The US National Institutes of Health (NIH) has declined to impose a price cut on a key AIDS medicine.

The refusal to accede to complaints about drug costs, made after drug firm Abbott Laboratories hiked the price of one of its AIDS medications by more than 400%, won praise from research universities.

“Pharmaceutical pricing is an issue, but marching in on a company's patent is not the appropriate way to deal with it,” says Patrick White, director of federal relations at the Association of American Universities in Washington. The association feared that NIH intervention would deter companies from commercializing scientific findings.

The NIH's decision stemmed from a petition filed in January by Essential Inventions, a Washington-based patent watchdog (see Nature 429, 6; 200410.1038/429006b). The group was protesting about the cost of Abbott's Norvir, which is used to boost the effectiveness of other AIDS therapies. Abbott, based in Abbott Park, Illinois, raised the price in December from $1.71 to $8.57 a day. Critics alleged that the move was designed to push patients towards Abbott's combination pill, Kaletra, which contains Norvir but was not subject to the price increase.

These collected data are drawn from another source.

(** C14: What saving a configuration does, on every path.  In viewer mode (403) and
    without a database (503) nothing changes.  When the write fails (500), tables, router
    and everything that runs stay as they were.  Otherwise the submitted configuration,
    with its TLS list in normal form, is in the database from then on, nothing else in it
    changed, whatever comes after: if its route table cannot be built (400), the router and
    everything that runs stay as they were; if the table can be built and a certificate
    entry cannot be loaded (400), the new routes are live and the rest that runs is as it
    was; if both go well, the router has exactly its table, the configuration runs, and the
    answer is the number of its routes. *)
Theorem put_config_outcome E body s :
  let c := stored_form body in
  let '(r, s') := put_config E body s in
  if ae_viewer_mode E then refused_with r 403 /\ s' = s
  else
    match ad_db s with
    | None => refused_with r 503 /\ s' = s
    | Some d =>
      if write_fails d then
        refused_with r 500 /\ unchanged s s' /\ ad_router s' = ad_router s /\ db_tables <$> ad_db s' = Some (db_tables d)
      else
        db_tables <$> ad_db s' = Some (upd_config (insert PROXY_CONFIG_KEY (config_json c)) (db_tables d)) /\
        match table_of c, (reload_from_configs (ae_io E) (cfg_tls c) (ad_certs s)).1 with
        | Err _, _ => refused_with r 400 /\ unchanged s s' /\ ad_router s' = ad_router s
        | Ok t, Err _ => refused_with r 400 /\ unchanged s s' /\ ad_router s' = router_replace_all (ad_router s) t (cfg_http3 c)
        | Ok t, Ok _ =>
          r = Ok (n_routes iter_routes (ad_router s')) /\ ad_router s' = router_replace_all (ad_router s) t (cfg_http3 c) /\
          ad_config s' = c /\ ad_log_enabled s' = proxy_log c /\ ad_sessions s' = ad_sessions s
        end
    end.
Proof.
  intros c. unfold Admin.put_config. destruct (ae_viewer_mode E); [split; [by eexists|done]|]. fold c.
  unfold mbind, api_bind, require_db. destruct (ad_db s) as [d|] eqn:Ed; [|split; [by eexists|done]]. cbv beta iota.
  unfold persist_proxy_config, mbind, api_bind. rewrite (save_step c s d Ed).
  destruct (write_fails d); [split_and!; [by eexists|done..]|]. cbv beta iota. unfold activate_proxy_config, apply_config.
  destruct (table_of c) as [t|e]; [|by split; [|split; [eexists|]]]. cbn [ad_router ad_certs set_db set_router].
  destruct (reload_from_configs _ _ _) as [[[]|e] certs] eqn:Er; cbn [fst].
  - match goal with |- context [install_config _ _ _ _ ?st] => destruct (install_config_ok E c st) as (s' & -> & Hc & Hl & Hs & Hr & Ht) end.
    cbn in Hs, Hr, Ht |- *. split; [done|]. by rewrite Hr.
  - pose proof (reload_error _ _ _ _ _ Er) as ->. split; [done|]. split; [by eexists|]. done.
Qed.

(** A saved configuration survives a reload.  After a successful save, reloading
    from the database (with no database failure, the JSON text being readable)
    succeeds and leaves the router and the running configuration exactly as the save
    left them. *)
Theorem reload_after_put E E' body s d n s' : ae_viewer_mode E = false -> ad_db s = Some d ->
  put_config E body s = (Ok n, s') -> db_faults <$> ad_db s' = Some [] ->
  config_from_json (config_json (stored_form body)) = Some (stored_form body) ->
  exists s'', reload_config E' s' = (Ok n, s'') /\ ad_router s'' = ad_router s' /\ ad_config s'' = ad_config s'.
Proof.
  intros Hv Hd Hp Hf Hj. pose proof (put_config_spec E body s d Hv Hd) as Hs. cbn zeta in Hs. rewrite Hp in Hs.
  set (c := stored_form body) in *. destruct Hs as (-> & Hc & _ & (t & Ht & Hr) & d' & Hd' & Htx).
  rewrite Hd' in Hf. injection Hf as Hf. unfold Admin.reload_config, mbind, api_bind, require_db. rewrite Hd'. cbv beta iota.
  unfold db_call. rewrite Hd'. unfold get_proxy_config, mbind, db_bind, get_config_json, db_read, db_exec. rewrite Hf, Htx, Hj.
  cbn. unfold api_apply, apply_config. rewrite Ht. cbn [ad_router set_db set_router]. unfold api_modify. cbv beta iota.
  edestruct (install_config_ok E' c) as (s2 & -> & Hc2 & _ & _ & Hr2 & _). cbn. eexists. split; [|split].
  - f_equal. f_equal. rewrite Hr2. cbn. by rewrite Hr.
  - cbn. rewrite Hr2. cbn. by rewrite Hr.
  - cbn. congruence.
Qed.

End configuration.

(** ** Findings *)

Section findings.
Context `{Crypto} `{Formats}.
Variable db_text : DbError -> str.

(** Finding: the admin site serves files outside its directory.  Any request path
    outside [/api] is appended to the directory as it is, with its [..] segments, and
    needs no session: [GET /../../etc/passwd] reads that file. *)
Lemma spa_path_not_contained E path query content :
  ae_dev_origin E = None -> (path =s "/api") || starts_with "/api/" path = false ->
  ae_is_file E (path_push (ae_admin_dist E) "index.html") = true ->
  let rel := trim_start_matches is_slash path in
  let file := path_push (ae_admin_dist E) rel in
  rel <> [] -> ae_is_file E file = true -> ae_read_file E file = Some content ->
  admin_spa_fallback E path query = SpaFile file (mime_guess file) content.
Proof.
  intros Hd Ha Hi rel file Hr Hf Hc. unfold admin_spa_fallback. rewrite Ha, Hd, Hi. cbn [negb].
  fold rel. assert (is_empty rel = false) as -> by (by destruct rel). fold file. by rewrite Hf, Hc.
Qed.

(** Finding: a change of password ends no session: whoever knew the old password
    stays logged in. *)
Lemma password_change_keeps_sessions E current new header peer s s' :
  auth_change_password db_text E current new header peer s = (Ok tt, s') ->
  ad_sessions s' = ad_sessions (resolve_username E header s).2 /\
  (forall d', ad_db s' = Some d' -> exists d, ad_db s = Some d /\ t_sessions (db_tables d') = t_sessions (db_tables d)).
Proof.
  unfold auth_change_password, mbind, api_bind, api_get at 1. cbv beta iota.
  destruct (can_change_password E s); cbn [negb]; [|done]. unfold api_resolve.
  assert (Hfr : same_but_sessions s (resolve_username E header s).2).
  { unfold resolve_username. destruct (extract_bearer header); [apply resolve_token_frame|by split_and!]. }
  destruct (resolve_username E header s) as [[u|] s1]; [|done]. cbn [snd] in Hfr |- *.
  destruct Hfr as (_ & _ & _ & _ & _ & _ & _ & _ & Hdb).
  destruct (length (trim new) <? 6)%nat; [done|]. destruct (trim new =s current); [done|]. unfold db_call at 1.
  destruct (ad_db s1) as [d1|] eqn:Ed1; [|done]. unfold get_user_password_hash. set (f := fun t : Tables => _).
  pose proof (db_read_tables f d1) as Hf. destruct (db_read f d1) as [[[h|]|e] d2]; [|done..]. cbn in Hf.
  destruct (bcrypt_verify current h); cbn [negb]; [|done]. unfold db_call. cbn [ad_db set_db].
  assert (Hup : t_sessions (db_tables (update_user_password u (trim new) d2).2) = t_sessions (db_tables d2)).
  { unfold update_user_password. destruct (bcrypt_hash (trim new)); [|done]. unfold db_exec.
    destruct (db_faults d2) as [|[] r]; cbn; [|done|]; by destruct (is_some _). }
  destruct (update_user_password u (trim new) d2) as [[[]|e] d3]; [|done..]. cbn in Hup |- *.
  unfold notify_auth, api_modify. cbn [ad_db set_db]. destruct (client_auth_context header peer). intros [= <-]. cbn.
  split; [done|]. intros d' [= <-]. destruct (ad_db s) as [d|] eqn:Eds; [|done]. exists d. split; [done|].
  injection Hdb as Hdb. by rewrite Hup, Hf, Hdb.
Qed.

End findings.

(** ** A concrete server *)

(** Unary timestamps: they sort as texts the way they sort as numbers. *)
Definition unary (t : N) : str := replicate (N.to_nat t) "1"%byte.

Lemma unary_order a b : str_leb (unary a) (unary b) = (a <=? b).
Proof.
  unfold unary. assert (Hn : forall n m, str_leb (replicate n "1"%byte) (replicate m "1"%byte) = (n <=? m)%nat).
  { induction n as [|n IH]; intros [|m]; cbn; [done..|]. by rewrite IH. }
  rewrite Hn. apply eq_true_iff_eq. rewrite Nat.leb_le, N.leb_le. lia.
Qed.

(** Lists of texts: every byte is escaped, every text is terminated. *)
Definition texts (l : list str) : str := mjoin ((fun t => mjoin ((fun b => ["e"%byte; b]) <$> t) ++ ["t"%byte]) <$> l).
Fixpoint read_texts (cur : str) (s : str) : option (list str) :=
  match s with
  | [] => match cur with [] => Some [] | _ => None end
  | c :: s =>
    if is_byte "e" c then match s with b :: s => read_texts (cur ++ [b]) s | [] => None end
    else (cur ::.) <$> read_texts [] s
  end.

Lemma read_texts_app cur t s : read_texts cur (mjoin ((fun b => ["e"%byte; b]) <$> t) ++ s) = read_texts (cur ++ t) s.
Proof.
  revert cur. induction t as [|b t IH]; intros cur; [by rewrite app_nil_r|]. cbn. rewrite IH. by rewrite <- app_assoc.
Qed.

Lemma texts_parse l : read_texts [] (texts l) = Some l.
Proof.
  induction l as [|t l IH]; [done|].
  change (texts (t :: l)) with ((mjoin ((fun b => ["e"%byte; b]) <$> t) ++ ["t"%byte]) ++ texts l).
  rewrite <- app_assoc, read_texts_app.
  change (read_texts ([] ++ t) (["t"%byte] ++ texts l)) with ((t ::.) <$> read_texts [] (texts l)). by rewrite IH.
Qed.

Fixpoint pairs (l : list str) : list (str * str) := match l with k :: v :: l => (k, v) :: pairs l | _ => [] end.

Lemma pairs_flat (l : list (str * str)) : pairs (mjoin ((fun kv => [kv.1; kv.2]) <$> l)) = l.
Proof. induction l as [|[k v] l IH]; [done|]. cbn. by f_equal. Qed.

Definition creds_text (m : gmap str str) : str := texts (mjoin ((fun kv => [kv.1; kv.2]) <$> map_to_list m)).
Definition read_creds (s : str) : option (gmap str str) := (fun l => list_to_map (pairs l)) <$> read_texts [] s.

Essential Inventions asked the NIH to invoke laws to make the drug available in generic form. The agency can do this to patented inventions developed with NIH funds if they are not being made available under “reasonable” terms.

But on 4 August, Bonny Harbinger of the NIH's Office of Technology Transfer said that Norvir is already available to the public on reasonable terms, as it is marketed by Abbott and prescribed by physicians. “We think the issue of drug pricing is appropriately left for Congress and the administration to address legislatively,” Harbinger said.

The ruling has angered AIDS patients, watchdog groups and some politicians, who vowed to fight for lower drug prices. They add that the Norvir debate has put the issue of the escalating costs of prescription drugs on the political agenda in the run-up to this November's presidential election. “This will encourage patent owners to price their products more aggressively,” says James Love, president of Essential Inventions.